Former Glory

In the Sixties and Seventies the Poet Laureate John Betjeman campaigned vigorously (and eccentrically) to prevent the destruction of Britain’s great 19th-century buildings – most notably Euston Arch, which formed part of Euston Station in London, one of several vast Victorian railway stations built in the capital during the 19th century. Sadly, he failed to preserve the Arch, but he succeeded later in saving St Pancras.

Euston Station, along with the Arch, was entirely demolished, and replaced with a hideous, now shabby and crumbling set of 1960s buildings. It is no joy to depart from or arrive at today’s Euston Station. The low-ceilinged railway shed is a stark contrast to the soaring arches of those at King’s Cross and St Pancras. It is hardly surprising that Euston Station is now also being considered for demolition and redevelopment.

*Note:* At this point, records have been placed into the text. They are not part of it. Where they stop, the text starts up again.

(** * sprinkler_check.py: precipitation, pressure and notification logic

    A shallow embedding of [src/sprinkler_check.py].

    Conventions of the embedding.
    - An aware [datetime] is its UTC instant in microseconds since the epoch
      (the resolution of Python's datetime) together with its UTC offset;
      comparisons and differences of aware datetimes use the instant only,
      [date()] uses the offset.
    - [datetime.now()] is an argument of every function that calls it, one
      argument per call site.
    - JSON and TOML numbers are exact rationals ([Q]); [round(x, n)] is
      rounding of the rational to [n] decimals, ties to even.
    - The HTTP and SMTP exchanges are arguments: what the server answered,
      or the exception the transport raised. *)

From Stdlib Require Import ZArith QArith Qround Qabs String Lia.
From stdpp Require Import base option list gmap strings sorting.

Local Open Scope Z_scope.

(** ** Exceptions *)

Inductive exn : Type :=
  | RequestException (e : string)
  | FileNotFoundError (msg : string)
  | KeyError (key : string)
  | TypeError (msg : string)
  | Exception (msg : string).

(** [str(e)] as used in the f-strings of the handlers. *)
Definition exn_str (e : exn) : string :=
  match e with
  | RequestException s | FileNotFoundError s | TypeError s | Exception s => s
  | KeyError k => "'" ++ k ++ "'"
  end.

Definition result (A : Type) : Type := exn + A.

Definition raise {A} (e : exn) : result A := inl e.
Definition ret {A} (a : A) : result A := inr a.
Definition bind {A B} (m : result A) (k : A -> result B) : result B :=
  match m with
  | inl e => inl e
  | inr a => k a
  end.

Notation "'let*' x ':=' m 'in' k" := (bind m (fun x => k))
  (at level 10, x name, m at level 100, k at level 200, only parsing).

(** ** Time *)

Definition us_per_second : Z := 1000000.
Definition us_per_hour : Z := 3600 * us_per_second.
Definition us_per_day : Z := 24 * us_per_hour.

(** [timedelta(hours=h)] and [timedelta(days=d)] in microseconds. *)
Definition timedelta_hours (h : Z) : Z := h * us_per_hour.
Definition timedelta_days (d : Z) : Z := d * us_per_day.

No voices are raised in favour of its preservation, as far as I know.

320px-euston_arch_1896

But, of course, tastes change in time, and we sometimes come to appreciate buildings that we initially loathe, and vice versa. For example, I now loathe the childish post-modernist buildings of the 1980s that borrow ideas from everywhere and have none of their own, though they seemed quite fun at the time. But I still loathe the fake-archaic styles of Poundbury that Prince Charles loves so much, and which represents a complete rejection of progress and change, and I suspect that I always will.

Architectural la-la land.

poundbury

There are some great buildings from the Sixties, Seventies and Eighties, but so much was so badly built, using new and untested materials, that much of it became ugly, stained and unusable in just a year or two. It leaked, or people peed in it. These were times, also, when architects believed that they knew better how people should live than people themselves. Vision is one thing. but prescription is another.

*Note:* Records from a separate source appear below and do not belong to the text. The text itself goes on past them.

(** The comprehension over [enumerate], started at index [off]. *)
Lemma remove_index_past (off : nat) (k : Z) (l : list Holding) :
  k < Z.of_nat off →
  snd <$> filter (λ p : nat * Holding, Z.of_nat p.1 ≠ k)
                 (imap (λ i, pair (off + i)%nat) l) = l.
Proof.
  revert off. induction l as [|x l IH]; intros off Hk; [done|].
  rewrite imap_cons, filter_cons_True by (simpl; lia).
  simpl. f_equal.
  rewrite (imap_ext _ (λ i, pair (S off + i)%nat))
    by (intros; simpl; f_equal; lia).
  apply IH. lia.
Qed.

Lemma remove_index_from (off n : nat) (l : list Holding) :
  (off ≤ n)%nat →
  snd <$> filter (λ p : nat * Holding, Z.of_nat p.1 ≠ Z.of_nat n)
                 (imap (λ i, pair (off + i)%nat) l)
  = delete (n - off)%nat l.
Proof.
  revert off. induction l as [|x l IH]; intros off Hn; [done|].
  rewrite imap_cons.
  rewrite (imap_ext _ (λ i, pair (S off + i)%nat))
    by (intros; simpl; f_equal; lia).
  destruct (decide (off = n)) as [->|Hne].
  - rewrite filter_cons_False by (simpl; intros H; apply H; f_equal; lia).
    rewrite Nat.sub_diag. simpl. apply (remove_index_past (S n)). lia.
  - rewrite filter_cons_True by (simpl; lia).
    replace (n - off)%nat with (S (n - S off)) by lia.
    simpl. f_equal. apply (IH (S off)). lia.
Qed.

Lemma remove_index_delete (n : nat) (l : list Holding) :
  remove_index (Z.of_nat n) l = delete n l.
Proof.
  unfold remove_index.
  pose proof (remove_index_from 0 n l (Nat.le_0_l n)) as H.
  rewrite Nat.sub_0_r in H. exact H.
Qed.

Lemma remove_selected_stock_in_range (selected_index : Z) (st : app_state) :
  0 ≤ selected_index < Z.of_nat (length (portfolio_of st)) →
  portfolio_of (remove_selected_stock json_dumps selected_index st).1
  = delete (Z.to_nat selected_index) (portfolio_of st).
Proof.
  intros Hr. unfold remove_selected_stock.
  rewrite decide_True by done.
  destruct (lookup_lt_is_Some_2 (portfolio_of st) (Z.to_nat selected_index))
    as [removed Hl]; [lia|].
  rewrite Hl. simpl. unfold portfolio_of at 1. simpl.
  rewrite <- (Z2Nat.id selected_index) at 1 by lia.
  apply remove_index_delete.
Qed.

End StoreFacts.

(** C4, as stated, fails: removing at index 5 from a portfolio of two leaves
    the state unchanged but reports no error at all. *)
Lemma remove_out_of_range_reports_nothing :
  remove_selected_stock sample_dumps 5 sample_state = (sample_state, [])
  ∧ ¬ fails_with_error (remove_selected_stock sample_dumps 5 sample_state).
Proof.
  split; [reflexivity|].
  intros [text Hin]. simpl in Hin. by apply elem_of_nil in Hin.
Qed.

(** C4, amended. For every portfolio and every index not within [0, len), the
    remove handler does nothing: the whole state, holdings included, is
    unchanged, and nothing is reported, neither an error nor a success. *)
Theorem remove_selected_stock_out_of_range
    (json_dumps : list Holding -> string)
    (selected_index : Z) (st : app_state) :
  ¬ (0 ≤ selected_index < Z.of_nat (length (portfolio_of st))) →
  remove_selected_stock json_dumps selected_index st = (st, []).
Proof.
  intros Hr. unfold remove_selected_stock. by rewrite decide_False.
Qed.

Lemma remove_selected_stock_out_of_range_witness :
  ¬ (0 ≤ -1 < Z.of_nat (length (portfolio_of sample_state)))
  ∧ remove_selected_stock sample_dumps (-1) sample_state = (sample_state, []).
Proof.
  assert (H : ¬ (0 ≤ -1 < Z.of_nat (length (portfolio_of sample_state))))
    by (simpl; lia).
  split; [exact H|].
  exact (remove_selected_stock_out_of_range sample_dumps (-1) sample_state H).
Defined.

(** C8. For every portfolio and every index i within [0, len), after the
    remove handler the portfolio is the old one with position i taken out: it
    is one shorter, positions before i are unchanged and every later position
    holds what stood one place further on. *)
Theorem remove_selected_stock_removes
    (json_dumps : list Holding -> string)
    (selected_index : Z) (st : app_state) :
  0 ≤ selected_index < Z.of_nat (length (portfolio_of st)) →
  let i := Z.to_nat selected_index in
  let old := portfolio_of st in
  let new :=
    portfolio_of (remove_selected_stock json_dumps selected_index st).1 in
  new = take i old ++ drop (S i) old
  ∧ S (length new) = length old
  ∧ (∀ j, (j < i)%nat → new !! j = old !! j)
  ∧ (∀ j, (i ≤ j)%nat → new !! j = old !! S j).
Proof.
  intros Hr i old new.
  assert (Hnew : new = delete i old)
    by (by apply remove_selected_stock_in_range).
  rewrite Hnew. split; [apply delete_take_drop|].
  split; [|split].
  - rewrite length_delete by (apply lookup_lt_is_Some_2; subst i old; lia).
    subst i old. lia.
  - intros j Hj. by apply list_lookup_delete_lt.
  - intros j Hj. by apply list_lookup_delete_ge.
Qed.

Lemma remove_selected_stock_removes_witness :
  0 ≤ 0 < Z.of_nat (length (portfolio_of sample_state))
  ∧ portfolio_of (remove_selected_stock sample_dumps 0 sample_state).1
    = [holding_B].
Proof.
  assert (H : 0 ≤ 0 < Z.of_nat (length (portfolio_of sample_state)))
    by (simpl; lia).
  split; [exact H|].
  exact (proj1 (remove_selected_stock_removes sample_dumps 0 sample_state H)).
Defined.

(** C5, as stated, fails: a record of zero shares bought at a negative price
    is appended and reported as added. *)
Lemma add_to_portfolio_accepts_nonpositive :
  let out :=
    add_to_portfolio sample_dumps "C" "Gamma" "NMS" 0 (-1)%float "2023-03-01"
                     5%float sample_state in
  portfolio_of out.1
  = portfolio_of sample_state
    ++ [mkHolding "C" "Gamma" 0 (-1)%float "2023-03-01" 5%float "NMS"]
  ∧ out.2 = [Success "Added C to portfolio!"]
  ∧ ¬ fails_with_error out.
Proof.
  split; [reflexivity|]. split; [reflexivity|].
  intros [text Hin]. simpl in Hin.
  apply list_elem_of_singleton in Hin. discriminate Hin.
Qed.

(** C5, amended. The add handler validates the symbol only. For the empty
    symbol it reports an error and leaves the whole state unchanged; for every
    non-empty symbol, whatever the quantity and the buy price, it succeeds:
    the record is appended at the end of the holdings, which are saved. *)
Theorem add_to_portfolio_validates_symbol
    (json_dumps : list Holding -> string)
    (ticker_symbol name_ exchange_ : string) (quantity_ : Z)
    (buy_price_ : float) (buy_date_ : string) (current_price_ : float)
    (st : app_state) :
  let out :=
    add_to_portfolio json_dumps ticker_symbol name_ exchange_ quantity_
                     buy_price_ buy_date_ current_price_ st in
  (ticker_symbol = ""%string →
     out = (st, [Error "Please select a valid stock"]))
  ∧ (ticker_symbol ≠ ""%string →
       ss_portfolio out.1
       = Some (portfolio_of st
               ++ [mkHolding ticker_symbol name_ quantity_ buy_price_
                             buy_date_ current_price_ exchange_])
       ∧ ¬ fails_with_error out).
Proof.
  intros out. subst out. unfold add_to_portfolio. split; intros Hs.
  - by rewrite decide_True.
  - rewrite decide_False by done. split; [done|].
    intros [text Hin]. simpl in Hin.
    apply list_elem_of_singleton in Hin. discriminate Hin.
Qed.

Lemma add_to_portfolio_validates_symbol_witness :
  (""%string = ""%string
   ∧ add_to_portfolio sample_dumps "" "Gamma" "NMS" 4 5%float "2023-03-01"
                      5%float sample_state
     = (sample_state, [Error "Please select a valid stock"]))
  ∧ ("C"%string ≠ ""%string
     ∧ ss_portfolio
         (add_to_portfolio sample_dumps "C" "Gamma" "NMS" 4 5%float
                           "2023-03-01" 5%float sample_state).1
       = Some [holding_A 100%float; holding_B;
               mkHolding "C" "Gamma" 4 5%float "2023-03-01" 5%float "NMS"]).
Proof.
  assert (Hne : "C"%string ≠ ""%string) by discriminate.
  split; split; [reflexivity| |exact Hne|].
  - exact (proj1 (add_to_portfolio_validates_symbol sample_dumps "" "Gamma"
                    "NMS" 4 5%float "2023-03-01" 5%float sample_state)
                 eq_refl).
  - exact (proj1 (proj2 (add_to_portfolio_validates_symbol sample_dumps "C"
                    "Gamma" "NMS" 4 5%float "2023-03-01" 5%float
                    sample_state) Hne)).
Defined.

(** ** Historical price *)

Lemma StronglySorted_filter {A : Type} (R : relation A) (P : A → Prop)
    `{!∀ x, Decision (P x)} (l : list A) :
  StronglySorted R l → StronglySorted R (filter P l).
Proof.
  induction 1 as [|x l Hl IH Hx]; [constructor|].
  rewrite filter_cons. destruct (decide (P x)); [|done].
  constructor; [done|].
  apply Forall_forall. intros y [_ Hy]%list_elem_of_filter.
  by eapply Forall_forall in Hx.
Qed.

(** The last element of a sorted list is above every element. *)
Lemma StronglySorted_last {A : Type} (R : relation A) `{!Reflexive R}
    (l : list A) (x y : A) :
  StronglySorted R l → last l = Some x → y ∈ l → R y x.
Proof.
  intros Hs [l' ->]%last_Some Hy.
  apply elem_of_app in Hy as [Hy|Hy].
  - eapply StronglySorted_app_1_elem_of; [done..|]. by apply list_elem_of_singleton.
  - apply list_elem_of_singleton in Hy. by subst.
Qed.

(** With a provider that answers from a history, the two selections of
    [get_historical_price] amount to one: the sessions of the eight days
    [date - 7 .. date]. *)
Lemma get_historical_price_window (history : list session) (ticker : string)
    (date : Z) :
  get_historical_price (download_from history) ticker date
  = (snd <$> last (filter (λ s : session, date - 7 ≤ s.1 ≤ date) history),
     []).
Proof.
  unfold get_historical_price, download_from.
  assert (Hf : filter (λ s : session, s.1 ≤ date)
                 (filter (λ s : session, date - 7 ≤ s.1 < date + 1) history)
               = filter (λ s : session, date - 7 ≤ s.1 ≤ date) history).
  { rewrite list_filter_filter. apply list_filter_iff. intros s. lia. }
  destruct (filter (λ s : session, date - 7 ≤ s.1 < date + 1) history)
    as [|s0 data] eqn:Hd.
  - rewrite <- Hf. done.
  - rewrite Hf. by destruct (last _).
Qed.

Lemma get_historical_price_provider_error
    (yf_download : string -> Z -> Z -> string + list session)
    (ticker : string) (date : Z) (e : string) :
  yf_download ticker (date - 7) (date + 1) = inl e →
  (get_historical_price yf_download ticker date).1 = None.
Proof. intros He. unfold get_historical_price. by rewrite He. Qed.

(** C6. For every symbol, date and chronological price history, the price
    returned is the close of a session of the history that lies on or before
    the date and at most 7 days before it, and no session of the history on or
    before the date is more recent; when the history has no session in that
    window, nothing is returned. No message is shown either way. *)
Theorem get_historical_price_most_recent
    (history : list session) (ticker : string) (date : Z) :
  chronological history →
  let out := get_historical_price (download_from history) ticker date in
  out.2 = []
  ∧ match out.1 with
    | Some c =>
        ∃ d, (d, c) ∈ history ∧ date - 7 ≤ d ≤ date
             ∧ ∀ s : session, s ∈ history → s.1 ≤ date → s.1 ≤ d
    | None => ∀ s : session, s ∈ history → ¬ (date - 7 ≤ s.1 ≤ date)
    end.
Proof.
  intros Hs out. subst out. rewrite get_historical_price_window. simpl.
  split; [done|].
  destruct (last _) as [[d c]|] eqn:Hl; simpl.
  - assert (Hin : (d, c) ∈ filter (λ s : session, date - 7 ≤ s.1 ≤ date)
                               history)
      by (by eapply last_Some_elem_of).
    apply list_elem_of_filter in Hin as [Hw Hin]. simpl in Hw.
    exists d. split; [done|]. split; [done|].
    intros s Hsin Hle.
    destruct (decide (date - 7 ≤ s.1)) as [Hge|Hlt]; [|lia].
    change (s.1 ≤ (d, c).1).
    assert (Hrefl : Reflexive (λ a b : session, a.1 ≤ b.1))
      by (intros a; simpl; lia).
    eapply (StronglySorted_last (λ a b : session, a.1 ≤ b.1)); [|exact Hl|].
    + by apply StronglySorted_filter.
    + apply list_elem_of_filter. split; [lia|done].
  - apply last_None in Hl. intros s Hsin Hw.
    assert (Hin : s ∈ filter (λ s : session, date - 7 ≤ s.1 ≤ date) history)
      by (by apply list_elem_of_filter).
    rewrite Hl in Hin. by apply elem_of_nil in Hin.
Qed.

Lemma get_historical_price_most_recent_witness :
  chronological sample_sessions
  ∧ (get_historical_price (download_from sample_sessions) "X" 10).1
    = Some 7%float
  ∧ (get_historical_price (download_from sample_sessions) "X" 20).1 = None
  ∧ ∃ d, (d, 7%float) ∈ sample_sessions ∧ 10 - 7 ≤ d ≤ 10
         ∧ ∀ s : session, s ∈ sample_sessions → s.1 ≤ 10 → s.1 ≤ d.
Proof.
  assert (H : chronological sample_sessions).
  { unfold chronological, sample_sessions.
    repeat constructor; simpl; lia. }
  split; [exact H|]. split; [reflexivity|]. split; [reflexivity|].
  exact (proj2 (get_historical_price_most_recent sample_sessions "X" 10 H)).
Defined.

Large Victorian buildings, on the other hand, were generally well built, and though they suffered the usual wear and tear, they stood and continued to stand reliably and safely, and continued to be enjoyed. Fortunately, destruction is no longer the fashion, and many of them have been restored and incorporated cleverly into larger schemes that combine the modern and the old, imaginatively and beautifully. Paddington Station, Marylebone Station, Liverpool Street Station, Fenchurch Street Station, Kings Cross Station and St Pancras Station are still largely intact and will probably stand for many centuries to come.

I was changing railway stations in London a few weeks ago, crossing the road from Kings Cross to St Pancras. It was a sunny evening and London looked splendid. Though building work and restoration in this vast area of railway shunting grounds, gasometers and warehouses isn’t complete, it’s wonderful, especially, to see King’s Cross restored to its former glory. For years the splendidly  plain functionalist façade was obscured by a hideous Sixties pre-fab-style ticket hall.

oldkingscross

Now the ticket hall has gone, and a vast modern replacement has been constructed to the side of the station, though it looks as if it has actually grown from the yellow brick.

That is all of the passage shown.